**TASK BRIEF**: Please count the lines in these records that contain "automaton" and give only that count.

* * * *

(* ===== verification/StrategyStore.v ===== *)
(** * StrategyStore: the automaton's strategy tables and outcome learning

    Models the strategy part of the automaton's storage: of
    [storage/sqlite.rs] the tables of templates, ABI artifacts, activations,
    revocations, kill switches, outcome statistics, budgets, exposures,
    quarantines and pending executions; of [storage/stable.rs] the facade that
    validates what is written and derives the record keys; and
    [strategy/learner.rs].  [strategy/registry.rs] forwards to this facade.
    Statements on the database are taken to succeed, and a row to read back as
    it was written; a transaction that returns early changes nothing. *)

From S2P Require Import Prelude Text SpawnProtocol Types Externals AgentTypes TopUp AgentStore StrategyTypes.

(** The rows of the strategy tables; [agent] holds the clock and the runtime
    snapshot. *)
Module Book.
Record t := mk {
  agent : Agent.t;
  strategy_templates : gmap string StrategyTemplate.t;
  abi_artifacts : gmap string AbiArtifact.t;
  strategy_activations : gmap string TemplateActivationState.t;
  strategy_revocations : gmap string TemplateRevocationState.t;
  strategy_kill_switches : gmap string StrategyKillSwitchState.t;
  strategy_outcome_stats : gmap string StrategyOutcomeStats.t;
  strategy_budgets : gmap string string;
  autonomy_policy : option AutonomyPolicy.t;
  active_exposures : gmap string ActiveExposure.t;
  strategy_quarantines : gmap string StrategyQuarantine.t;
  pending_strategy_executions : gmap string PendingStrategyExecution.t;
  exposure_reconciliation_status : option ExposureReconciliationStatus.t;
}.
#[global] Instance eta_t : Eta t := fun self =>
  mk (agent self) (strategy_templates self) (abi_artifacts self) (strategy_activations self)
    (strategy_revocations self) (strategy_kill_switches self) (strategy_outcome_stats self)
    (strategy_budgets self) (autonomy_policy self) (active_exposures self)
    (strategy_quarantines self) (pending_strategy_executions self)
    (exposure_reconciliation_status self).
End Book.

* * * *

**RESULT OF THE EXERCISE**: 2